The Day the Earth Stood Apart

The coronavirus is signaling humanity to slow down and contemplate.

pancy
3 min readApr 4, 2020
The Day the Earth Stood Still (1951)

The satellite images from NASA had shown that the pollution in China has gone down since the coronavirus outbreak.

There were also photos from people of Venice reporting that the cloudy Venice canals have turned crystal clear after coronavirus the tourism halt.

Apparently, the outbreak is affecting millions of lives and businesses, taking many lives with it, but most of the damages have been economical.

On the upside, more people are awakening. They cherish more physical, genuine connections (albeit through video calls) rather than those in online social media in the face of social distancing. They are learning new skills such as baking, sewing, and 3D-printing in the face of scarcity, making them more active producers than they had ever been. It is hopeful to see that our society might be heading toward a more well-balanced, sustainable one that is relying less on industrialization and mass-consumption that has been contributing to the global warming crisis for almost three centuries. We are looking at technologies in a new light and are moving past the app economy to a more integrated symbiosis.

Seriously, think about how we were going to go forward with all the mess we were in before the lockdown. The tech scandals after another (Theranos, Uber, WeWork), the Facebook scandal that had indirectly influenced the US primary election, the alarming speed at how our world is warming up, and much more. The re-enacted sentimental of space-traveling and humans as interstellar species, if anything, is the answer to this question — we were hopeless of the future that the only way to see forward is up.
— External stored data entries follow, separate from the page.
Definition addNewPage (fuel : nat) d f : outcome (Z * key_find * db OS) :=
  let* (retval, kpn, c, h, os) := LRUCache.get sys fuel (d_kf d) (d_cache d) (d_heap d) (-1) (d_os d) in
  let d := with_cache d c h os in
  match kpn with
  | None => Val (retval, f, d)
  | Some p =>
      let* k := Heap.get_kpn (d_heap d) p in
      let* a := deref (kpn_kp k) in
      let kp := kp_with_hash_poff (InitKeyPage (d_kpSize d)) (ki_hash (f_ki f)) (f_lkpoff f) in
      let* (kidx, kp) := KeyRecords.put kp (f_ki f) in
      let d := store d a kp in
      let f := {| f_ki := f_ki f; f_kpn := f_kpn f; f_lkp := f_lkp f; f_lkpoff := f_lkpoff f; f_kidx := kidx |} in
      let* _ := ASSERT (0 <=? kidx) in
      let* (retval, off, kf, os) := KeyFile.write_new sys (d_kf d) (enc_key_page kp) (d_os d) in
      let d := with_kf d kf os in
      let* (ustk, pageOffset, d) :=
        match off with
        | Some off =>
            let* h := Heap.upd_kpn (d_heap d) p (k_with_kpoff off) in
            Val (UnwindStack.writeFlags (UnwindStack.freePage [] Key off) Key (KeyPageAt a) off KPAGE_DELETED, off,
                 with_ht d (d_ht d) h)
        | None => Val ([], -1, d)
        end in
      let* (retval, ustk, d) :=
        match f_lkp f with
        | Some l =>
            if (retval =? E_ok) && negb (f_lkpoff f =? -1) then
              let* lkp := load d l in
              let* (r, d) := update_page d l (fun kp => KeyFile.writeNextOffset sys (d_kf d) (f_lkpoff f) kp pageOffset) in
              Val (r, if r =? E_ok then UnwindStack.writeNextOffset ustk Key (KeyPageAt l) (f_lkpoff f) (kp_noff lkp) else ustk, d)
            else Val (retval, ustk, d)
        | None => Val (retval, ustk, d)
        end in
      let* (f, d) :=
        if retval =? E_ok then
          let* (ht, h) := HashTable.addKeyPageNode (d_ht d) (d_heap d) (ki_hash (f_ki f)) p in
          Val ({| f_ki := f_ki f; f_kpn := Some p; f_lkp := f_lkp f; f_lkpoff := f_lkpoff f; f_kidx := f_kidx f |}, with_ht d ht h)
        else
          let* (c, h) := LRUCache.free (d_cache d) (d_heap d) p in
          Val (f, with_cache d c h (d_os d)) in
      let* d := unwind d ustk retval in
      Val (retval, f, d)
  end.
Lemma cached_prefix_app l1 l2 : cached_prefix (l1 ++ l2) ->
  cached_prefix l1 /\ cached_prefix l2 /\ (nodes l2 <> [] -> Forall (fun g => is_Some (g_node g)) l1).
Proof.
  induction l1 as [|g l1 IH]; simpl; [intros H; split_and!; [done|done|by constructor]|].
  destruct (g_node g) as [x|] eqn:E.
  - intros H. destruct (IH H) as (H1 & H2 & H3). split_and!; [done|done|]. intros Hn. constructor; [rewrite E; eauto|auto].
  - intros [H1 H2]%Forall_app. split_and!; [done| |].
    + destruct l2 as [|g2 l2]; [done|]. simpl. inversion_clear H2 as [|? ? H3 H4]. by rewrite H3.
    + intros Hn. by rewrite nodes_none in Hn.
Qed.

Lemma cached_all l1 l2 : Forall (fun g => is_Some (g_node g)) l1 -> cached_prefix l2 -> cached_prefix (l1 ++ l2).
Proof. induction 1 as [|g l1 [x E] _ IH]; [done|]. intros H. simpl. rewrite E. auto. Qed.

Lemma cached_none l : Forall (fun g => g_node g = None) l -> cached_prefix l.
Proof. destruct 1 as [|g l Hg Hl]; [done|]. simpl. by rewrite Hg. Qed.

Lemma cached_split l : cached_prefix l -> exists l1 l2, l = l1 ++ l2 /\
  Forall (fun g => is_Some (g_node g)) l1 /\ Forall (fun g => g_node g = None) l2.
Proof.
  induction l as [|g l IH]; simpl; [by exists [], []|]. destruct (g_node g) as [x|] eqn:E; intros H.
  - destruct (IH H) as (l1 & l2 & -> & H1 & H2). exists (g :: l1), l2. split_and!; [done|constructor; [rewrite E; eauto|done]|done].
  - exists [], (g :: l). split_and!; [done|constructor|by constructor].
Qed.

(** Only which pages are in memory matters. *)
Lemma cached_prefix_set l1 g g' l2 : cached_prefix (l1 ++ g :: l2) -> (g_node g' = None <-> g_node g = None) ->
  cached_prefix (l1 ++ g' :: l2).
Proof.
  intros H E. induction l1 as [|x l1 IH]; simpl in *.
  - destruct (g_node g), (g_node g'); naive_solver.
  - destruct (g_node x); [auto|]. rewrite Forall_app, Forall_cons in *. tauto.
Qed.

Lemma missing_app l1 l2 : missing (l1 ++ l2) = missing l1 + missing l2.
Proof. unfold missing. by rewrite filter_app, zlen_app. Qed.
Lemma missing_cons g l : missing (g :: l) = (match g_node g with None => 1 | Some _ => 0 end) + missing l.
Proof.
  unfold missing. rewrite filter_cons. destruct (g_node g); case_decide; try done. by rewrite zlen_cons.
Qed.
Lemma missing_nonneg l : 0 <= missing l.
Proof. apply zlen_nonneg. Qed.

Lemma missing_cached l : Forall (fun g => is_Some (g_node g)) l -> missing l = 0.
Proof. induction 1 as [|y l [z Hz] _ IH]; [done|]. by rewrite missing_cons, Hz, IH. Qed.

(** No key is in two pages. *)
Definition one_page (l : list pg) : Prop :=
  forall g1 g2 k, g1 ∈ l -> g2 ∈ l -> is_Some (g_map g1 !! k) -> is_Some (g_map g2 !! k) -> g_off g1 = g_off g2.

Lemma elem_of_mid {A} (x y : A) l1 l2 : x ∈ l1 ++ y :: l2 <-> x = y \/ x ∈ l1 ++ l2.
Proof. rewrite !elem_of_app, elem_of_cons. tauto. Qed.

Lemma one_page_set l1 g l2 M x : one_page (l1 ++ g :: l2) ->
  (forall k y, is_Some (M !! k) -> y ∈ l1 ++ l2 -> is_Some (g_map y !! k) -> is_Some (g_map g !! k)) ->
  one_page (l1 ++ mkPg (g_off g) M x :: l2).
Proof.
  intros H HM g1 g2 k [->|H1]%elem_of_mid [->|H2]%elem_of_mid Hk1 Hk2; simpl in *; [done|..].
  - apply (H g g2 k); [by apply elem_of_mid; left|by apply elem_of_mid; right|by eapply HM|done].
  - apply (H g1 g k); [by apply elem_of_mid; right|by apply elem_of_mid; left|done|by eapply HM].
  - apply (H g1 g2 k); [by apply elem_of_mid; right|by apply elem_of_mid; right|done|done].
Qed.

(** ** Buckets *)
Section bucket.
Context (kpSize : Z).
Implicit Types (c : lru) (h : heap) (g : pg) (L : list positive).

(** The node [p] has the page at the address [a], read from [off], and is known
    to the cache. *)
Definition node_at h L (p : positive) (a off : Z) : Prop :=
  exists cn k, h_kpn h !! p = Some k /\ kpn_data k = (Some a, off, Some cn) /\ cn ∈ L /\ c_kpn <$> h_cn h !! cn = Some (Some p).

(** The page on the disk and, if it is in memory, the one there; the trees in
    the two may differ. *)
Definition page_at (kd : gmap Z key_page) c h L (i prev next : Z) g : Prop :=
  (exists kp, kd !! g_off g = Some kp /\ page_is kpSize i prev next kp (g_map g)) /\
  forall p a, g_node g = Some (p, a) -> node_at h L p a (g_off g) /\
    exists kp, PageMgr.load (lc_pageMgr c) a = Val kp /\ page_is kpSize i prev next kp (g_map g).

Record bucket_ok (kd : gmap Z key_page) (ht : list hash_entry) c h L (i : Z) (l : list pg) : Prop := {
  bo_list : entry_list ht h i (nodes l);
  bo_off : exists e, zget ht i = Some e /\ he_offset e = first_off l (-1);
  bo_prefix : cached_prefix l;
  bo_chain : chain (page_at kd c h L i) (-1) l (-1);
  bo_nodup : NoDup (g_off <$> l);
  bo_keys : one_page l }.

Lemma chain_elem P p l n g : chain P p l n -> g ∈ l -> exists a b, P a b g.
Proof. intros Hc Hg. apply list_elem_of_split in Hg as (l1 & l2 & ->). apply chain_at in Hc. eauto. Qed.

Lemma bucket_disk kd ht c h L i l g : bucket_ok kd ht c h L i l -> g ∈ l ->
  exists kp a b, kd !! g_off g = Some kp /\ page_is kpSize i a b kp (g_map g).
Proof. intros Hb Hg. destruct (chain_elem _ _ _ _ _ (bo_chain _ _ _ _ _ _ _ Hb) Hg) as (a & b & (kp & ? & ?) & _). eauto. Qed.

Lemma bucket_node kd ht c h L i l g p a : bucket_ok kd ht c h L i l -> g ∈ l -> g_node g = Some (p, a) ->
  node_at h L p a (g_off g) /\ exists kp x y, PageMgr.load (lc_pageMgr c) a = Val kp /\ page_is kpSize i x y kp (g_map g).
Proof.
  intros Hb Hg Hn. destruct (chain_elem _ _ _ _ _ (bo_chain _ _ _ _ _ _ _ Hb) Hg) as (x & y & _ & H).
  destruct (H p a Hn) as (? & kp & ? & ?). eauto 8.
Qed.

(** Offsets, nodes and addresses of different buckets are different, since every
    page says which bucket it is in. *)
Lemma buckets_apart kd ht c h L i j l l' g g' : bucket_ok kd ht c h L i l -> bucket_ok kd ht c h L j l' -> i <> j ->
  g ∈ l -> g' ∈ l' -> g_off g <> g_off g' /\
  forall p a p' a', g_node g = Some (p, a) -> g_node g' = Some (p', a') -> p <> p' /\ a <> a'.
Proof.
  intros Hb Hb' Hij Hg Hg'. split.
  - intros E. destruct (bucket_disk _ _ _ _ _ _ _ _ Hb Hg) as (kp & x & y & H1 & []).
    destruct (bucket_disk _ _ _ _ _ _ _ _ Hb' Hg') as (kp' & x' & y' & H1' & []). rewrite E in H1. congruence.
  - intros p a p' a' Hn Hn'. destruct (bucket_node _ _ _ _ _ _ _ _ _ _ Hb Hg Hn) as ((cn & k & Hk & Hd & _) & kp & x & y & Hl & []).
    destruct (bucket_node _ _ _ _ _ _ _ _ _ _ Hb' Hg' Hn') as ((cn' & k' & Hk' & Hd' & _) & kp' & x' & y' & Hl' & []).
    assert (a <> a') as Hne by (intros ->; simplify_eq; congruence). split; [|done]. intros ->. simplify_eq. congruence.
Qed.

(** In one bucket, offsets are different by [bo_nodup]. *)
Lemma bucket_off_inj kd ht c h L i l g g' : bucket_ok kd ht c h L i l -> g ∈ l -> g' ∈ l -> g_off g = g_off g' -> g = g'.
Proof.
  intros Hb Hg Hg' E. pose proof (bo_nodup _ _ _ _ _ _ _ Hb) as Hnd.
  apply list_elem_of_lookup in Hg as [j1 H1], Hg' as [j2 H2].
  assert (j1 = j2) as ->; [|congruence]. eapply (NoDup_lookup (g_off <$> l)); [exact Hnd|by rewrite list_lookup_fmap, H1|].
  rewrite list_lookup_fmap, H2. simpl. congruence.
Qed.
This pandemic reminds me of the classic film The Day the Earth Stood Still (both the superb original and the more boring 2008 remake), in which an alien race visited the human race and basically wiped out all technological advancement in the end, basically rewinding human race to the stone age, hence the name. Of course, that is fictional and over the edge, but we could consider viruses as “alien” that has been co-existing with living organisms and step in to curb a population from over-running the habitat. COVID-19 crisis may not entirely annihilate all advancements, but it sure has been slowing us down like nothing could have.

…it might be the natural guard to ensure a species could never go too far as to mess up the universal balance.

In the economic world, a term used to describe this pandemic is Black Swan. It sounds silly that the term should be described and popularized in the economical sense when in fact it extends far beyond. Maybe a Black Swan is the equivalence of the lightning God struck on the Tower of Babel, the first human’s attempt at deism. Maybe whenever a species get too high, a form of Black Swan will naturally occur and intervene. It can be a war, an epidemic, or something else beyond contemplating (that’s basically a definition of a Black Swan), but it might be the natural guard to ensure a species could never go too far as to totally mess up the universal balance.

So I urge you all to look at this crisis in a new light. It might be a good time to contemplate, reestablish lost connections, strengthen ties with families and friends, learn new skills, start a new career, or just connect with your own self. Who knows what our world might look like at the end of this crisis. You better be ready for a change.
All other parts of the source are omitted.